**WHAT THE EXERCISE ASKS**
In the records below, how many lines hold the string "Hhit"? Give only the number.

**LISTED ENTRIES**
Lemma only_a_hit_mutates_witness :
  (exists o, resolveAttackMutating compassAtan2Deg
               (sampleArgs noArmourBonus AIMED "B3" (scenarioDice 3 3 1 6)) sampleWorld
             = Some (o, sampleWorld)) /\
  (exists o w', resolveAttackMutating compassAtan2Deg
               (sampleArgs noArmourBonus AIMED "B3" (scenarioDice 3 3 1 2)) sampleWorld
             = Some (o, w') /\
             getKnight P1 (knights w') = sampleKnight /\
             getKnight P2 (knights w') = applyDamageToCell sampleKnight 6 2).
Proof.
  split.
  - destruct (only_a_hit_mutates compassAtan2Deg
                (sampleArgs noArmourBonus AIMED "B3" (scenarioDice 3 3 1 6)) sampleWorld)
      as (o & w' & Hrun & Hmiss & _).
    exists o. rewrite Hrun.
    assert (Ho : isHit o = false) by (vm_compute in Hrun; now inversion Hrun).
    specialize (Hmiss Ho).
    assert (Hc : cursor w' = cursor sampleWorld) by (vm_compute in Hrun; now inversion Hrun).
    assert (Hr : randoms w' = randoms sampleWorld) by (vm_compute in Hrun; now inversion Hrun).
    destruct w'; simpl in *; subst; reflexivity.
  - destruct (only_a_hit_mutates compassAtan2Deg
                (sampleArgs noArmourBonus AIMED "B3" (scenarioDice 3 3 1 2)) sampleWorld)
      as (o & w' & Hrun & _ & Hhit).
    exists o, w'. split; [exact Hrun|].
    assert (Ho : isHit o = true) by (vm_compute in Hrun; now inversion Hrun).
    destruct (Hhit Ho) as (live & liveCell & id & Hid & Hf & Hk & Hatt).
    split; [apply Hatt; discriminate|].
    rewrite Hk. simpl.
    assert (Hd : damageOf o = 2) by (vm_compute in Hrun; now inversion Hrun).
    assert (Hi : id = "B3") by (vm_compute in Hrun; inversion Hrun; subst; now inversion Hid).
    subst id. vm_compute in Hf. inversion Hf; subst. rewrite Hd. reflexivity.
Defined.

(** C3, as amended. With the target cell at (0,0), a SNAP scatter attack from
    the FRONT arc with red die 1 and blue die 1 shifts LEFT by 3 squares and
    UP by 3 squares, both coordinates become negative, and the outcome is MISS
    with the off-grid reason and a null final cell; the world is unchanged. *)
Theorem scenario_B_scatter_off_grid (atan2Deg : Q -> Q -> Q) (args : AttackArgs) (w : World)
    (i : nat) (startCell : GridCell) (d : DiceOverrides) :
  scatter (weapon args) = true ->
  attackType args = SNAP ->
  incomingArc atan2Deg (defenderPos args) (defenderFacingDeg args) (attackerPos args) = FRONT ->
  diceOverrides args = Some d -> o_red d = Some 1 -> o_blue d = Some 1 ->
  findCell (hasId (targetCellId args)) (cells (grid (getKnight (defender args) (knights w))))
    = Some (i, startCell) ->
  cell_x startCell = 0 -> cell_y startCell = 0 ->
  horizontalShift SNAP 1 = (H_LEFT, 3) /\
  verticalShift SNAP 1 = (V_UP, 3) /\
  cell_x startCell - 3 < 0 /\ cell_y startCell - 3 < 0 /\
  resolveAttackMutating atan2Deg args w
  = Some (MISS (targetCellId args) None "Scatter moved shot off-grid." FRONT
            (Some {| s_red := 1; s_redRaw := None; s_blue := 1;
                     s_horizSymbol := "[←←←]"; s_vertSymbol := "[↑↑↑]";
                     s_horizShift := 3; s_vertShift := 3 |}), w).
Proof.
  intros Hsc Hat Harc Hd Hred Hblue Hstart Hx Hy.
  split; [reflexivity|]. split; [reflexivity|]. split; [lia|]. split; [lia|].
  unfold resolveAttackMutating. rewrite Harc, Hd, Hsc, Hat. simpl.
  unfold mbind, M_bind, bind, readKnight. rewrite Hstart.
  unfold scatterStep. rewrite Hred, Hblue. simpl.
  unfold mbind, M_bind, bind. simpl. rewrite Hx, Hy. simpl. reflexivity.
Qed.

Lemma scenario_B_scatter_off_grid_witness :
  resolveAttackMutating compassAtan2Deg
    (sampleArgs noArmourBonus SNAP "A1" (scenarioDice 1 1 1 1)) sampleWorld
  = Some (MISS "A1" None "Scatter moved shot off-grid." FRONT
            (Some {| s_red := 1; s_redRaw := None; s_blue := 1;
                     s_horizSymbol := "[←←←]"; s_vertSymbol := "[↑↑↑]";
                     s_horizShift := 3; s_vertShift := 3 |}), sampleWorld).
Proof.
  apply (scenario_B_scatter_off_grid compassAtan2Deg
           (sampleArgs noArmourBonus SNAP "A1" (scenarioDice 1 1 1 1)) sampleWorld
           0%nat (mkGridCell "A1" 0 0 G3 2 2 false) (scenarioDice 1 1 1 1));
    reflexivity.
Defined.

(** C3, as stated, fails: in scenario B the horizontal shift that the engine
    logs is 3 squares, not 2. *)
Lemma scenario_B_shift_is_not_2 :
  ~ (exists o w',
       resolveAttackMutating compassAtan2Deg
         (sampleArgs noArmourBonus SNAP "A1" (scenarioDice 1 1 1 1)) sampleWorld
       = Some (o, w') /\
       s_horizShift <$> scatterLogOf o = Some 2).
Proof.
  intros (o & w' & Hrun & Hshift). vm_compute in Hrun. inversion Hrun; subst.
  simpl in Hshift. discriminate.
Qed.

Lemma resolveAttackMutating_ignores_bonus atan2Deg args b :
  resolveAttackMutating atan2Deg (withArmourSaveBonus b args)
  = resolveAttackMutating atan2Deg args.
Proof. reflexivity. Qed.

(** C1 at a failing input. The defender rotated its ion shields earlier in the
    turn, so the call carries the bonus 1; a save die of 4 against AP 0 without
    cover would total 5 with the bonus. The engine totals 4 and the attack
    hits. *)
Theorem rotate_bonus_not_added :
  let '(rotated, bonus) :=
    rotateIonShieldsStep [P2] (knights sampleWorld) noArmourBonus in
  let args := sampleArgs bonus AIMED "B3" (scenarioDice 3 3 1 4) in
  rotated = [P2] /\ defenderArmourSaveBonus args = 1 /\
  exists o w',
    resolveAttackMutating compassAtan2Deg args sampleWorld = Some (o, w') /\
    isHit o = true /\
    armourSaveOf o = Some {| a_roll := 4; a_die := 4; a_needed := 5;
                             a_mods_ap := 0; a_mods_cover := false |}.
Proof.
  vm_compute. repeat split. eexists _, _. repeat split.
Qed.

(** C2 at a failing input. A group-4 critical revoked the defender's
    capability flag; the next ranged attack into the front arc still rolls the
    ion save and is saved by it. *)
Theorem ion_save_rolled_after_revocation :
  let defender0 := applyDamageToCell sampleKnight 6 2 in
  let w := {| knights := mkKnights sampleKnight defender0;
              randoms := fun _ => 0%Q; cursor := 0 |} in
  let args := sampleArgs noArmourBonus AIMED "B2" (scenarioDice 3 3 5 1) in
  canRotateIonShields defender0 = false /\
  resolveAttackMutating compassAtan2Deg args w
  = Some (SAVED "B2" "B2" "B2" FRONT ION
            (Some {| i_attempted := true; i_die := 5; i_needed := 4; i_success := true |})
            None
            (Some {| s_red := 3; s_redRaw := None; s_blue := 3;
                     s_horizSymbol := "[+]"; s_vertSymbol := "[+]";
                     s_horizShift := 0; s_vertShift := 0 |}), w).
Proof. vm_compute. split; reflexivity. Qed.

**ANSWER BOX**
2